Definition demo : World :=
  {| getenv_SERVING_ENDPOINT := None;
     endpoint_supports_feedback := λ _, false;
     query_endpoint := demo_query_endpoint;
     submit_feedback := λ _ _ _ _, Return tt;
     datetime_now_isoformat := λ n, "2024-01-01T00:00:00." +:+ pretty n;
     HTTPException_str := λ status_code detail, pretty status_code +:+ ": " +:+ detail |}.

Definition hello : ChatMessage.t := ChatMessage.mk "hello" None.

(** The responses of the concrete world to [n] requests [hello] in a row,
    the first of them at reading [c] of the clock. *)
Definition hello_responses (c n : nat) : list ChatResponse.t :=
  (λ k, ChatResponse.mk "hi there" (datetime_now_isoformat demo k) (Some "r1")) <$> seq c n.

(** ** Reference functions for the server as a whole *)

(** The external calls that one request causes. *)
Definition calls_of (W : World) (rq : request) : list call :=
  match rq with
  | POST_chat message => [chat_call W message]
  | POST_feedback request_id rating =>
      if ENDPOINT_SUPPORTS_FEEDBACK W
      then [Call_submit_feedback (SERVING_ENDPOINT W) request_id rating]
      else []
  | _ => []
  end.

(** The history as the log of requests and outcomes determines it: a chat
    that returned appends its record under the bound, a clear empties, and
    everything else, a failed chat included, changes nothing. *)
Fixpoint replay (log : list (request * outcome)) (h : list ChatExchange.t) :
    list ChatExchange.t :=
  match log with
  | [] => h
  | (POST_chat message, Chat (Return response)) :: rest =>
      replay rest (push (exchange message response) h)
  | (DELETE_chat_history, _) :: rest => replay rest []
  | _ :: rest => replay rest h
  end.

(** A second concrete world: the endpoint takes feedback, except for the
    request id ["gone"]; the inference client is down and raises an HTTP
    error of its own. *)
Definition demo_fb : World :=
  {| getenv_SERVING_ENDPOINT := Some "agents-prod";
     endpoint_supports_feedback := λ _, true;
     query_endpoint := λ _ _ _ _ _, Raise (HTTPException 404 "endpoint not found");
     submit_feedback := λ _ _ request_id _,
       if String.eqb request_id "gone"
       then Raise (Exception "request not found") else Return tt;
     datetime_now_isoformat := λ n, "2024-01-01T00:00:00." +:+ pretty n;
     HTTPException_str := λ status_code detail, pretty status_code +:+ ": " +:+ detail |}.

(** The records that a log of requests and outcomes shows as appended: one
    per chat that returned, in the order of the log. *)
Fixpoint appended (log : list (request * outcome)) : list ChatExchange.t :=
  match log with
  | [] => []
  | (POST_chat message, Chat (Return response)) :: rest =>
      exchange message response :: appended rest
  | _ :: rest => appended rest
  end.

* * *

▶ _WHAT IS NEEDED_: Every line of the records above where the string "outcomes" is found should be copied.

▶ _TASK RESPONSE_:
(** The history as the log of requests and outcomes determines it: a chat
(** The records that a log of requests and outcomes shows as appended: one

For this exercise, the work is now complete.